Your assignment
Copy each line of the entries beneath that contains the word "Emin".

++++++++++

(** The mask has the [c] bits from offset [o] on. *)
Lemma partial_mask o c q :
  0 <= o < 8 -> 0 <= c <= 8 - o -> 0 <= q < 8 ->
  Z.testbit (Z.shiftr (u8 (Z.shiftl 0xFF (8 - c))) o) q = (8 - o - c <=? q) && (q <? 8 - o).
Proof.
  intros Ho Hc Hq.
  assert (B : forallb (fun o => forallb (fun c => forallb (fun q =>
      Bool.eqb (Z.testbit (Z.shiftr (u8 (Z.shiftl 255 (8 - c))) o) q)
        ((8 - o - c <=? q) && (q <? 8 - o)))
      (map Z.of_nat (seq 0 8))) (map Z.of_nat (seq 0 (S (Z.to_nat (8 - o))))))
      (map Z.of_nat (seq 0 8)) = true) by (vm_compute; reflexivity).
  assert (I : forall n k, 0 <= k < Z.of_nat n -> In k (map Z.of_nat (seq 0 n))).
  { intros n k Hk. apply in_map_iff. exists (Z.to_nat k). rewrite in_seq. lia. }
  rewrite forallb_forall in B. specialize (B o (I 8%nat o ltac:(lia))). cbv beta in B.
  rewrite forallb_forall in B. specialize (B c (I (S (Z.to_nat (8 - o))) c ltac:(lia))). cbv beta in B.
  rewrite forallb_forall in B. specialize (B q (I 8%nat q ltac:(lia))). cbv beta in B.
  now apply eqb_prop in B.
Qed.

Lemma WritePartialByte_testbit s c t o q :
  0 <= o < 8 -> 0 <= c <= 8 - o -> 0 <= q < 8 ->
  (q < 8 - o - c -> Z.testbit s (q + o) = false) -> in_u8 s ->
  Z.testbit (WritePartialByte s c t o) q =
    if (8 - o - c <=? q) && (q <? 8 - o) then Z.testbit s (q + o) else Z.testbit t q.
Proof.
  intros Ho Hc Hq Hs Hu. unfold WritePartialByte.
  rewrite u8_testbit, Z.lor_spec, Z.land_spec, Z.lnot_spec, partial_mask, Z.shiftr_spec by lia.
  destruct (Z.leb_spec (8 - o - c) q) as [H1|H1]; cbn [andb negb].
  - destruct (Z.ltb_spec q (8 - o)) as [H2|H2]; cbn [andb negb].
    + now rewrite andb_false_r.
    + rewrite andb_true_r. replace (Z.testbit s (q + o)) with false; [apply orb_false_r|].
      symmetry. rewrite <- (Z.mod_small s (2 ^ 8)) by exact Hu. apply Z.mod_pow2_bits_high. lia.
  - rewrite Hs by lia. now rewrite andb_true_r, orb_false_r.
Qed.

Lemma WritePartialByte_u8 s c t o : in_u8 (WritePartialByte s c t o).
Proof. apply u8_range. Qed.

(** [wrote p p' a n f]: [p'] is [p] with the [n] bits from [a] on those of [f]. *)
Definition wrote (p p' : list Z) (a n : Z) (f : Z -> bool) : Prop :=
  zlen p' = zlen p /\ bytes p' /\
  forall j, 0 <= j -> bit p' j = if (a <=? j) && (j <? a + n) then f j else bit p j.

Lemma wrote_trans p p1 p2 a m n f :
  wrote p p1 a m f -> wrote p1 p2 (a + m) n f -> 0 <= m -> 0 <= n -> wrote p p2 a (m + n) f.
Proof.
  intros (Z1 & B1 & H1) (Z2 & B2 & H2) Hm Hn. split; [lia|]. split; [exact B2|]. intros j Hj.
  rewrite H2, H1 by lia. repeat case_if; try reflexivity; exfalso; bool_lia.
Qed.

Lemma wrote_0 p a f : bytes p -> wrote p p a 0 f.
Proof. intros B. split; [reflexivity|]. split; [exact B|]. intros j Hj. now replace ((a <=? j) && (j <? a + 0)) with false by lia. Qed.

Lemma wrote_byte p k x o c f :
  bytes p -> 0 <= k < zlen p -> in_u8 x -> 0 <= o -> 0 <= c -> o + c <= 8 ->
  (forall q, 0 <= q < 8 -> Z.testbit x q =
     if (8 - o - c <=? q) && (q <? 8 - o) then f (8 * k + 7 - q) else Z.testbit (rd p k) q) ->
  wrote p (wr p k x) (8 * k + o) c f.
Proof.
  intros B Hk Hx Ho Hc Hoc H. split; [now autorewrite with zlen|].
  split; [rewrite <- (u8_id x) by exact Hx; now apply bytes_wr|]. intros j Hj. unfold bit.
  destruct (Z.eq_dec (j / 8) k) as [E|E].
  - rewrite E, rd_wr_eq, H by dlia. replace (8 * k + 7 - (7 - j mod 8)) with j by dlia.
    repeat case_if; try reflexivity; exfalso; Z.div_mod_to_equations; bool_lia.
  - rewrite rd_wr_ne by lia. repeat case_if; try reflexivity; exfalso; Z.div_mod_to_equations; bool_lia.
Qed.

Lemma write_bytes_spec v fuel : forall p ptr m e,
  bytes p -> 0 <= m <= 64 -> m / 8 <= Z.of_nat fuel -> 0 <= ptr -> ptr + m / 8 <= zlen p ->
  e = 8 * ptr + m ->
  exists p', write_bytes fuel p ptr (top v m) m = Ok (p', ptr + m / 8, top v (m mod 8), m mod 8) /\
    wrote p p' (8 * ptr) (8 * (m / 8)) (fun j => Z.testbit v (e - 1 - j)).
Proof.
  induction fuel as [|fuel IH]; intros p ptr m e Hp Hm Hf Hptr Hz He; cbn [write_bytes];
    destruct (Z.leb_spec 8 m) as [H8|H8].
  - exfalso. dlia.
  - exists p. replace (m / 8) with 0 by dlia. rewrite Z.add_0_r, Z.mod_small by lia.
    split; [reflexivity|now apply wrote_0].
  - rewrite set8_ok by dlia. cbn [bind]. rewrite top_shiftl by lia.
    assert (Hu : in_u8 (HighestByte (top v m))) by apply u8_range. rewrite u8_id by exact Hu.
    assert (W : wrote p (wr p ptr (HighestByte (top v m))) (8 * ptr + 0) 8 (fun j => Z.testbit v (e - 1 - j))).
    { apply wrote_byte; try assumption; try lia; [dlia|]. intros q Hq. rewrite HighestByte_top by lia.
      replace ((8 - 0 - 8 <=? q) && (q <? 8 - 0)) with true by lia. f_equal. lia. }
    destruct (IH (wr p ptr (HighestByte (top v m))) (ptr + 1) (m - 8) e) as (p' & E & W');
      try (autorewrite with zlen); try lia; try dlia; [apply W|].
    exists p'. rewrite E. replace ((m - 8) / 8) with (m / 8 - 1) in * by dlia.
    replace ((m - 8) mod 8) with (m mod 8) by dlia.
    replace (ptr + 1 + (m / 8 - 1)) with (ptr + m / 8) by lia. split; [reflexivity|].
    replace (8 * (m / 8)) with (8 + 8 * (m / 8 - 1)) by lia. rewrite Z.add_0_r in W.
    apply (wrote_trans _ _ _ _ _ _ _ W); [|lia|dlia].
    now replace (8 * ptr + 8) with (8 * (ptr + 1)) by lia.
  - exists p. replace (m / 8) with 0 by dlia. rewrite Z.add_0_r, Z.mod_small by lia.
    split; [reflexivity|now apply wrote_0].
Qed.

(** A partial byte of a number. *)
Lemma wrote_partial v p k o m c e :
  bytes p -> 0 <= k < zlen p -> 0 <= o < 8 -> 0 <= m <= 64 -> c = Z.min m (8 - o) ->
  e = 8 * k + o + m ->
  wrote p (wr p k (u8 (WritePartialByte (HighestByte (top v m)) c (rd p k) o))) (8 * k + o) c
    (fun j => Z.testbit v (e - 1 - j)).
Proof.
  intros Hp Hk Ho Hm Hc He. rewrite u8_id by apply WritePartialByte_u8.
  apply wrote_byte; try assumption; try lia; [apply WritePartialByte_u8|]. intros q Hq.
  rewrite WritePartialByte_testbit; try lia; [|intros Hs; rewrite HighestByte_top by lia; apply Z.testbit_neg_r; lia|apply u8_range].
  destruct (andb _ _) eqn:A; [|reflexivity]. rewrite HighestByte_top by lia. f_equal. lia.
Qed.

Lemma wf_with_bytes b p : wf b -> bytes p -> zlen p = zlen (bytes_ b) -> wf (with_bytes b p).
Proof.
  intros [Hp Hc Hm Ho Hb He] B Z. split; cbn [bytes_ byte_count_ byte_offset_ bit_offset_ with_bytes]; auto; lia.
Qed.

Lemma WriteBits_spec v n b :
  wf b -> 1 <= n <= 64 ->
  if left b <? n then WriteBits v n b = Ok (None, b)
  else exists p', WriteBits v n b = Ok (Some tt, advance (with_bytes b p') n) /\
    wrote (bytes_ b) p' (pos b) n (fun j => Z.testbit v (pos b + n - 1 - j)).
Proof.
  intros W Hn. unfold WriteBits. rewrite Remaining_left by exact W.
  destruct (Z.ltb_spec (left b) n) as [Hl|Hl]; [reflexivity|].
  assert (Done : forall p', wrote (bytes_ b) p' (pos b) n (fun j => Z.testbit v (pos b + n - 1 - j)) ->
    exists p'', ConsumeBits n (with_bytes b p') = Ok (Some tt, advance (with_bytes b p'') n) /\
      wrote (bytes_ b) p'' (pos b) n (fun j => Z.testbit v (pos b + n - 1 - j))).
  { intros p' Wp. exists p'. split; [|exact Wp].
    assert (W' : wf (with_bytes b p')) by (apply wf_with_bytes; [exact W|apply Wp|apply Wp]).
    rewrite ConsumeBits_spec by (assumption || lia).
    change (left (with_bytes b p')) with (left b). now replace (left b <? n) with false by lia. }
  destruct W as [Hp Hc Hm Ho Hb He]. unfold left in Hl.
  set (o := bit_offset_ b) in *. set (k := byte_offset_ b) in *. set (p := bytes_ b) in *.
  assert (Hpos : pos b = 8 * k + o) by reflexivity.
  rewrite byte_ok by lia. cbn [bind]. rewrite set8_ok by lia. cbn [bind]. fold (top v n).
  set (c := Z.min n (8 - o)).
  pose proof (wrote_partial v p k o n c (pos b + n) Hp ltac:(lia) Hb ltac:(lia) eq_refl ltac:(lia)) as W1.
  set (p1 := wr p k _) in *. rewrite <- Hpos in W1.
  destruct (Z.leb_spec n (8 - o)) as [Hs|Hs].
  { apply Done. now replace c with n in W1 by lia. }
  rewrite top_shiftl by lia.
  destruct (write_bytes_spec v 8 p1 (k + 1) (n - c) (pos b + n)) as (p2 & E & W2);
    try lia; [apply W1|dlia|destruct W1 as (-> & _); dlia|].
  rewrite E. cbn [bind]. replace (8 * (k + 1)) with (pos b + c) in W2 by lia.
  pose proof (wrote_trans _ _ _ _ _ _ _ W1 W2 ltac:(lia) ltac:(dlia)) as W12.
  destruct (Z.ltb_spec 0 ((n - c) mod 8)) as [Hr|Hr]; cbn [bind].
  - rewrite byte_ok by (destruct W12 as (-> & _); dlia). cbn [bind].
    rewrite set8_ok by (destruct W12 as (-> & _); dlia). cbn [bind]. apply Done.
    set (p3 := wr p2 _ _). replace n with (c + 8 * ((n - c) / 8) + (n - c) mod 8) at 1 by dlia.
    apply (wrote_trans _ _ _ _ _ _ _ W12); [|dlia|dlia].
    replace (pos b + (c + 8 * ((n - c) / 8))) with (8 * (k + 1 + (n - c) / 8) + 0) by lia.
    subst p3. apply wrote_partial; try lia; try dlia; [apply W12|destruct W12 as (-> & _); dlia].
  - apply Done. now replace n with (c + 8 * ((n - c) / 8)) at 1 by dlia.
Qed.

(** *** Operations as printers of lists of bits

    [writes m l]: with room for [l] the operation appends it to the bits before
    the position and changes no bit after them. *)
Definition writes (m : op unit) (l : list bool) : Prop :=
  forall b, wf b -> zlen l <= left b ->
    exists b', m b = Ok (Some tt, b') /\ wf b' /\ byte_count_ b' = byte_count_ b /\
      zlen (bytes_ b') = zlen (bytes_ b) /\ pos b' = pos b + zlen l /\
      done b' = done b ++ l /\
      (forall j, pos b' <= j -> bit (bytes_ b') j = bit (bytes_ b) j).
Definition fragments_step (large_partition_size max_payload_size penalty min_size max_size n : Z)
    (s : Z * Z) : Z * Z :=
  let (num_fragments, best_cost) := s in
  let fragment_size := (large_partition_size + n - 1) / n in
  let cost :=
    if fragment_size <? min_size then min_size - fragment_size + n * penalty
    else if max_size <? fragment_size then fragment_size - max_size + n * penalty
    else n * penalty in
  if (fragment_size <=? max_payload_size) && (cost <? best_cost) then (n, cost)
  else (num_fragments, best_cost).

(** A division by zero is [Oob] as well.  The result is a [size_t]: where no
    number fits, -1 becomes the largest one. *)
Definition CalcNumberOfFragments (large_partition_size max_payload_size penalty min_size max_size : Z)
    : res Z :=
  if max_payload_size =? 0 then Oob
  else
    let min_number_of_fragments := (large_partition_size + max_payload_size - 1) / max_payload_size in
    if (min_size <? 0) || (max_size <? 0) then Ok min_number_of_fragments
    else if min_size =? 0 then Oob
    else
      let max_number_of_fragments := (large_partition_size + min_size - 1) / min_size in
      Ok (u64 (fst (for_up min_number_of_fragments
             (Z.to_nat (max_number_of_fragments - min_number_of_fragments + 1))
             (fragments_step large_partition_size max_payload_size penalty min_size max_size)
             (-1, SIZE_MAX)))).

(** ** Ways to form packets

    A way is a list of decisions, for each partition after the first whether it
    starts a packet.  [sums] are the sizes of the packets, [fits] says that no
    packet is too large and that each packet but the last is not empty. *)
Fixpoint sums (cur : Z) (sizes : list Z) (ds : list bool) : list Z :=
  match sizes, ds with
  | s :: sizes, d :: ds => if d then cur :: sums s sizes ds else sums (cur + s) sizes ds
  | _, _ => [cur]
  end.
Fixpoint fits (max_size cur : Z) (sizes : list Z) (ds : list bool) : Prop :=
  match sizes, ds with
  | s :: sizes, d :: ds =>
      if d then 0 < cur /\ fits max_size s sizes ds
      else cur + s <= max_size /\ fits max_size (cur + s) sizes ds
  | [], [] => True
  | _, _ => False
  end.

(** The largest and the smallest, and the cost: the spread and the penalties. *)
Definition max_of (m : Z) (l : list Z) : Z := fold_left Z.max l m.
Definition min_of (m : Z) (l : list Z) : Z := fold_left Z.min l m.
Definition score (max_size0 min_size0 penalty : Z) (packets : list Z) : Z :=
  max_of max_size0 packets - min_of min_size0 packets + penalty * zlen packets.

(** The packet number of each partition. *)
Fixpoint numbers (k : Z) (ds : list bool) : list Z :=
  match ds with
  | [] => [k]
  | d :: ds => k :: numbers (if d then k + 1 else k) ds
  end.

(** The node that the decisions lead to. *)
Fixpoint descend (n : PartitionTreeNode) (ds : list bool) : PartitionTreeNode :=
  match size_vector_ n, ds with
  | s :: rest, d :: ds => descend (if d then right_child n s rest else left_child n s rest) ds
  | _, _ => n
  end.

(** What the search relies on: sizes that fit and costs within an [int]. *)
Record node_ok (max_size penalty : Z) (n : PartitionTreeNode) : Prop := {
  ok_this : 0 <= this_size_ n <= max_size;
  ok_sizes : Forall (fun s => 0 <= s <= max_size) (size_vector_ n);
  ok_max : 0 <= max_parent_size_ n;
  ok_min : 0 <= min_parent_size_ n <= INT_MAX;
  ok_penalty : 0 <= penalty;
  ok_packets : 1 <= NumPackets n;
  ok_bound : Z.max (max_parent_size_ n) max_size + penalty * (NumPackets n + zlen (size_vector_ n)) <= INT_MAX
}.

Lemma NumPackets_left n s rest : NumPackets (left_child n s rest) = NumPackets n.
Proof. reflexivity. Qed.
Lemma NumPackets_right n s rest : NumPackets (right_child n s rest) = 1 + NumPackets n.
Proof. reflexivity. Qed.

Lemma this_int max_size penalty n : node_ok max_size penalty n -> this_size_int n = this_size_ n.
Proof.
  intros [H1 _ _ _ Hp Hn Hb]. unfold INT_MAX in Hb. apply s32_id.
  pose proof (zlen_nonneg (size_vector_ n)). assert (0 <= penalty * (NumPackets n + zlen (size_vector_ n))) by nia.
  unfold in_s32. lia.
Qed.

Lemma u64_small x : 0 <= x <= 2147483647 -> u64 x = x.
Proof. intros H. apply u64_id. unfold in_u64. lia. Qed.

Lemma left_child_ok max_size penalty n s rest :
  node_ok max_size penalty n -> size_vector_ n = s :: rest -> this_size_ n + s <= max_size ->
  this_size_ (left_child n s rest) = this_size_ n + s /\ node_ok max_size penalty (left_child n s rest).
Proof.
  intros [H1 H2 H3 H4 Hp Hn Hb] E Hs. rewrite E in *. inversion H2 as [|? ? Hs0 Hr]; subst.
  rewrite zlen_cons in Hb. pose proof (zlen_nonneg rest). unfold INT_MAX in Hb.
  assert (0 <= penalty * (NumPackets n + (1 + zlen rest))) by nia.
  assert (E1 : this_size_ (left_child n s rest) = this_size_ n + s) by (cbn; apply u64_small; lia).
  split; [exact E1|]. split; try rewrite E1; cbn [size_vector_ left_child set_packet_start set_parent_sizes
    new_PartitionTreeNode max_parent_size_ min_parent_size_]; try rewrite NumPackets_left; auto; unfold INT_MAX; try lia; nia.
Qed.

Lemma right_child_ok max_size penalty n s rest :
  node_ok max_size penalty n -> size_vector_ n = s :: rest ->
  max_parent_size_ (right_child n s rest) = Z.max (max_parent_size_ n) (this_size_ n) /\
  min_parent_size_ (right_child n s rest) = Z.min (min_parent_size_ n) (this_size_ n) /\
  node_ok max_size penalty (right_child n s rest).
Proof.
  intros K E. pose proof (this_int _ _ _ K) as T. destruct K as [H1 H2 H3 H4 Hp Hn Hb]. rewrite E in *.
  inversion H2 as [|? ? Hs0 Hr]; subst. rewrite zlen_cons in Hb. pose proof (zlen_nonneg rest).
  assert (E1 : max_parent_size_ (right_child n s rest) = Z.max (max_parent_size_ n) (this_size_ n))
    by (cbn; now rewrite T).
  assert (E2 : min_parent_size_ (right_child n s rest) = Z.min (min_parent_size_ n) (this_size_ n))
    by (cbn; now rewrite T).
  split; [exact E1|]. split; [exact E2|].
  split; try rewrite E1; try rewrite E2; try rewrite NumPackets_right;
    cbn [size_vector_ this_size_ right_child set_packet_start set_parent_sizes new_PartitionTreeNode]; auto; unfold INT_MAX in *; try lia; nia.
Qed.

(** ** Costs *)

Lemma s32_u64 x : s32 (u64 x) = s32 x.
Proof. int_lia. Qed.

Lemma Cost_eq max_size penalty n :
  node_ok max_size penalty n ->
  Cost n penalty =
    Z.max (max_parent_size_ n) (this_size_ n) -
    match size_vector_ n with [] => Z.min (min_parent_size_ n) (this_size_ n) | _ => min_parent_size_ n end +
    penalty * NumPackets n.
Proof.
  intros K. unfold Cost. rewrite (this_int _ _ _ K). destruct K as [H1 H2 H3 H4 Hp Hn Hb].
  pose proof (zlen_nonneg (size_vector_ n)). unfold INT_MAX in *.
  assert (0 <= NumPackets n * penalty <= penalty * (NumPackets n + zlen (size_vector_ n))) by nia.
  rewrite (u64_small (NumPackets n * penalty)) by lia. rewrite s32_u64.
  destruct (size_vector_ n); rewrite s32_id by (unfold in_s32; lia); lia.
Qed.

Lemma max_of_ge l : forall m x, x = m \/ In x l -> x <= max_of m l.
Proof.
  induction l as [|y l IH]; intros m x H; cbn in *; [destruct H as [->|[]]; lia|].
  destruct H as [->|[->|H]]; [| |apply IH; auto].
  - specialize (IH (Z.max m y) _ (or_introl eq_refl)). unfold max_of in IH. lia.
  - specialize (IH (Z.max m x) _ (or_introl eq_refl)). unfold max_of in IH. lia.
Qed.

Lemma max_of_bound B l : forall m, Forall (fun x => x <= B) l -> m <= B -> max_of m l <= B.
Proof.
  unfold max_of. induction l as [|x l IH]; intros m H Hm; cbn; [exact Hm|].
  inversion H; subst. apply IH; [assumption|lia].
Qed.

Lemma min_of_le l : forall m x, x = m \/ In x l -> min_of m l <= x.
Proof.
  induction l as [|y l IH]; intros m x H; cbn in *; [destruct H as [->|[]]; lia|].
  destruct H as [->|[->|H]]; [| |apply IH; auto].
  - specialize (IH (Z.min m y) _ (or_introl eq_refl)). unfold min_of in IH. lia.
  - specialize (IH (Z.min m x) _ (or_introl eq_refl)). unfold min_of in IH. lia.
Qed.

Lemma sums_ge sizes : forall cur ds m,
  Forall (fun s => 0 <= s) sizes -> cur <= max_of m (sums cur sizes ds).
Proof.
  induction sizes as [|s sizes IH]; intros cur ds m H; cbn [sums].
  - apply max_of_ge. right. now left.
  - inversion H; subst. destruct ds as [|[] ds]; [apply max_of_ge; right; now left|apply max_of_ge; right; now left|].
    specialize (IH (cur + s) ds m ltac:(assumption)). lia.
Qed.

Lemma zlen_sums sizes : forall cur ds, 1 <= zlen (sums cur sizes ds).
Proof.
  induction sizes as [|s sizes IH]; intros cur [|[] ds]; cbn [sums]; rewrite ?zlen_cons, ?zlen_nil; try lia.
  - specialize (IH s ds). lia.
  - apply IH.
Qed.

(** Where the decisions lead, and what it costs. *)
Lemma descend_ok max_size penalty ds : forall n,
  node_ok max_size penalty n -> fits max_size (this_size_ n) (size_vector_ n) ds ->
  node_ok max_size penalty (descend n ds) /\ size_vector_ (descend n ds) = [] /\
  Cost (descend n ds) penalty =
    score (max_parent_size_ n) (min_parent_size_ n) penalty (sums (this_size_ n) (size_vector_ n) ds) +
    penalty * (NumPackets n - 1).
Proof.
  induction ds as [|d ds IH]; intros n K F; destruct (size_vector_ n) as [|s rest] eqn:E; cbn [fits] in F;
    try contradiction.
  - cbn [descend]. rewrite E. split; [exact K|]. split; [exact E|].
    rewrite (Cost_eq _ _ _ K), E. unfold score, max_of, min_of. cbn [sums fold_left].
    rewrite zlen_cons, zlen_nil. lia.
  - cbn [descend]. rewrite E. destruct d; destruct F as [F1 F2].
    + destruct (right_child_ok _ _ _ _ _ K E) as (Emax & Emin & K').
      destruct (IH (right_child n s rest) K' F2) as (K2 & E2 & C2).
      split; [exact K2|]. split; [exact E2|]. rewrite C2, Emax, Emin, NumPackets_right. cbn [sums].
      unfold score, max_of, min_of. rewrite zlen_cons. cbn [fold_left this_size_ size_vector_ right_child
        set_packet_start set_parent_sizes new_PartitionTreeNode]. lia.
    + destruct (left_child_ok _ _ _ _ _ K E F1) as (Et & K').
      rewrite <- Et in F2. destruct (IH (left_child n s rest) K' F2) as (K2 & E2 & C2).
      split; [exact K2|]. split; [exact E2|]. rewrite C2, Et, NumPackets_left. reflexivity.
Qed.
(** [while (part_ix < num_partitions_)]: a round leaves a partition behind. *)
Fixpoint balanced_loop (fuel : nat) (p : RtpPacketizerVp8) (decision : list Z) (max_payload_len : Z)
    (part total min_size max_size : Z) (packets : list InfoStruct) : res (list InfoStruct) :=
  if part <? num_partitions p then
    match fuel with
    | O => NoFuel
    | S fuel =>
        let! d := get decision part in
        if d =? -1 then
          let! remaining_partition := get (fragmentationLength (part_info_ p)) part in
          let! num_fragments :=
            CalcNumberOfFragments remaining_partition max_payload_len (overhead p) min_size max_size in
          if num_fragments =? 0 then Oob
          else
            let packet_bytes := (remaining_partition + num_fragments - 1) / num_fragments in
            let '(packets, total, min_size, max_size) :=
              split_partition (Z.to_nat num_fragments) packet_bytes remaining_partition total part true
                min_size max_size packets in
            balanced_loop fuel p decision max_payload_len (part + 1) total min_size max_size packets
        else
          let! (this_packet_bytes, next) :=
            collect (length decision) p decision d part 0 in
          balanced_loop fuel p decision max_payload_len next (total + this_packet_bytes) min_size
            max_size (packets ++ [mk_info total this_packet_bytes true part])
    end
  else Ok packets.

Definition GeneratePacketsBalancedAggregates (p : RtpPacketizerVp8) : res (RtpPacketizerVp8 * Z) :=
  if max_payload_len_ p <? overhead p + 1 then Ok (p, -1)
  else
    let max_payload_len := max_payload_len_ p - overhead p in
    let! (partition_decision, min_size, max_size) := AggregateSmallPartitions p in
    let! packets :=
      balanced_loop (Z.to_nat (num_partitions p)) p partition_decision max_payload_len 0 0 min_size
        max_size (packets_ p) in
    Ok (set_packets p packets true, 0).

++++++++++

Solution to this problem
    + destruct (right_child_ok _ _ _ _ _ K E) as (Emax & Emin & K').
      split; [exact K2|]. split; [exact E2|]. rewrite C2, Emax, Emin, NumPackets_right. cbn [sums].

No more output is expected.